▶ Supplied data:
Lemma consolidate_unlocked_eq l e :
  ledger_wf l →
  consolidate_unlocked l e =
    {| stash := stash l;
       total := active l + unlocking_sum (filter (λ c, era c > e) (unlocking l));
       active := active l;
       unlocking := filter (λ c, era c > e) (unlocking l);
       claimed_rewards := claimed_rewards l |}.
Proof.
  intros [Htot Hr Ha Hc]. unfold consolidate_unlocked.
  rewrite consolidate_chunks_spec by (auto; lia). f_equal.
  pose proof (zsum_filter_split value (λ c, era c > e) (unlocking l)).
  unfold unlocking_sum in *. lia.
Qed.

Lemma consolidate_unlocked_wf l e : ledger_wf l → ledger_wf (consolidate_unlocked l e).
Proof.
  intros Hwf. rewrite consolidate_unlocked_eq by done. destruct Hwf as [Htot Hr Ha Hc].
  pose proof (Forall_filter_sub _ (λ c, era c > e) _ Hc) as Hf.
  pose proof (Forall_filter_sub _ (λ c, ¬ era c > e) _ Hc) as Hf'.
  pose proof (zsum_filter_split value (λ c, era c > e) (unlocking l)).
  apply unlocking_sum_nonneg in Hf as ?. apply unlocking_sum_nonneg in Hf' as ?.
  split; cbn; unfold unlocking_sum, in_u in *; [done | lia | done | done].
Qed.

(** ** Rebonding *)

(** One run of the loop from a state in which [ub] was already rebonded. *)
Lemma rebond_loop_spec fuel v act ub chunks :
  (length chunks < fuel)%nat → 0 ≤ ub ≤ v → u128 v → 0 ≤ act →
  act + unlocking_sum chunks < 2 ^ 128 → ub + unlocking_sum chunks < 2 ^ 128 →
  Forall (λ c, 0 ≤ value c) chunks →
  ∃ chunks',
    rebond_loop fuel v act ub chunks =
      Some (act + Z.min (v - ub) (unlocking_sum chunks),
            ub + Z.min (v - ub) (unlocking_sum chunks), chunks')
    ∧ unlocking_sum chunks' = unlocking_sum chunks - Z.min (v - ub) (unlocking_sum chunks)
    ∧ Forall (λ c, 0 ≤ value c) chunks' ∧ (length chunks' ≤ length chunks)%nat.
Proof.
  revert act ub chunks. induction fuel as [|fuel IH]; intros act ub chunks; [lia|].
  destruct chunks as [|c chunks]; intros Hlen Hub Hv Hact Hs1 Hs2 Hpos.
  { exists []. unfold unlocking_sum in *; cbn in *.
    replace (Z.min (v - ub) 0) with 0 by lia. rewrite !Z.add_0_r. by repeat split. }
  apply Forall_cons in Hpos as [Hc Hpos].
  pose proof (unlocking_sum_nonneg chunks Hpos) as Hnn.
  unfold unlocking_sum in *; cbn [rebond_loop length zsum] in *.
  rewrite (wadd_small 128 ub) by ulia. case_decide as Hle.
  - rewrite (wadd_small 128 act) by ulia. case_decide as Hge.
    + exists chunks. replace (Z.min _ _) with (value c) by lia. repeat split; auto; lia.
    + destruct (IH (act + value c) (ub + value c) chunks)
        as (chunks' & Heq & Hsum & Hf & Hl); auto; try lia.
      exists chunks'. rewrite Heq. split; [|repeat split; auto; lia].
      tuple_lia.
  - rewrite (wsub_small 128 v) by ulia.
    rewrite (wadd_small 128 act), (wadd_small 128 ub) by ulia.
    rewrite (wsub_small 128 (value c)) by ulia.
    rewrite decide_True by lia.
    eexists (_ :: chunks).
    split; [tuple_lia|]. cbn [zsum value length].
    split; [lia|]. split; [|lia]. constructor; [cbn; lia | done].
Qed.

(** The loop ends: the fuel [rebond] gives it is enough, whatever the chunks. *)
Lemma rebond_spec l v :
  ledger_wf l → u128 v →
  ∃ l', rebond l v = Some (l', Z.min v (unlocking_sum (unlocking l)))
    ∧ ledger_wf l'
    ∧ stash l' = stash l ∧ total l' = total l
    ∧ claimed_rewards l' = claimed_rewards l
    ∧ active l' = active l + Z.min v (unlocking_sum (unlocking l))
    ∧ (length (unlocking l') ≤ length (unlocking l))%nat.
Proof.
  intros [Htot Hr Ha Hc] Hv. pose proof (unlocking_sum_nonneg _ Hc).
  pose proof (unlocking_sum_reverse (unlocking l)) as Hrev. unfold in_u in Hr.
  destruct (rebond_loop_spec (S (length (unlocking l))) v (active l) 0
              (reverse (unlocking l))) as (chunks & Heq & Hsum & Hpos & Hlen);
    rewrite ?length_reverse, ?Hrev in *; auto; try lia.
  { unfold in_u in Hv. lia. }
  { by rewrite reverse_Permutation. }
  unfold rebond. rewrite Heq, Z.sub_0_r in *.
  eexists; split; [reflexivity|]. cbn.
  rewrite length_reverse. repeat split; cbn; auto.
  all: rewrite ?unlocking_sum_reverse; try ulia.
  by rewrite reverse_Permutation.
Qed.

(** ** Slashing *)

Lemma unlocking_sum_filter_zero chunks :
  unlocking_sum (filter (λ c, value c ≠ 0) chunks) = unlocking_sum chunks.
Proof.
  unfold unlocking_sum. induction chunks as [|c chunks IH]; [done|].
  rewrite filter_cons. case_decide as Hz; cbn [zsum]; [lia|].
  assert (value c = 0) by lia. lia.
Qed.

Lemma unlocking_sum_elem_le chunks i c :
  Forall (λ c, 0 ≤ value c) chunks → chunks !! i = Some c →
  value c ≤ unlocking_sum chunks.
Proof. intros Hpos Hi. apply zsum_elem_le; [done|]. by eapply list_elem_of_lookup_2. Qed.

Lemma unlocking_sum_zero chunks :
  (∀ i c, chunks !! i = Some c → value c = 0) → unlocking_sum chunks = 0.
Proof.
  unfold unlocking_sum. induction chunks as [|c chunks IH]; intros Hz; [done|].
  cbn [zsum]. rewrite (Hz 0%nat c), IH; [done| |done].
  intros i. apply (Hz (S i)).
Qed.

▶ Problem to solve: All lines holding the word "done" must be copied from the data.

▶ Response to the task:
  intros Hwf. rewrite consolidate_unlocked_eq by done. destruct Hwf as [Htot Hr Ha Hc].
  split; cbn; unfold unlocking_sum, in_u in *; [done | lia | done | done].
    split; [lia|]. split; [|lia]. constructor; [cbn; lia | done].
  unfold unlocking_sum. induction chunks as [|c chunks IH]; [done|].
Proof. intros Hpos Hi. apply zsum_elem_le; [done|]. by eapply list_elem_of_lookup_2. Qed.
  unfold unlocking_sum. induction chunks as [|c chunks IH]; intros Hz; [done|].
  cbn [zsum]. rewrite (Hz 0%nat c), IH; [done| |done].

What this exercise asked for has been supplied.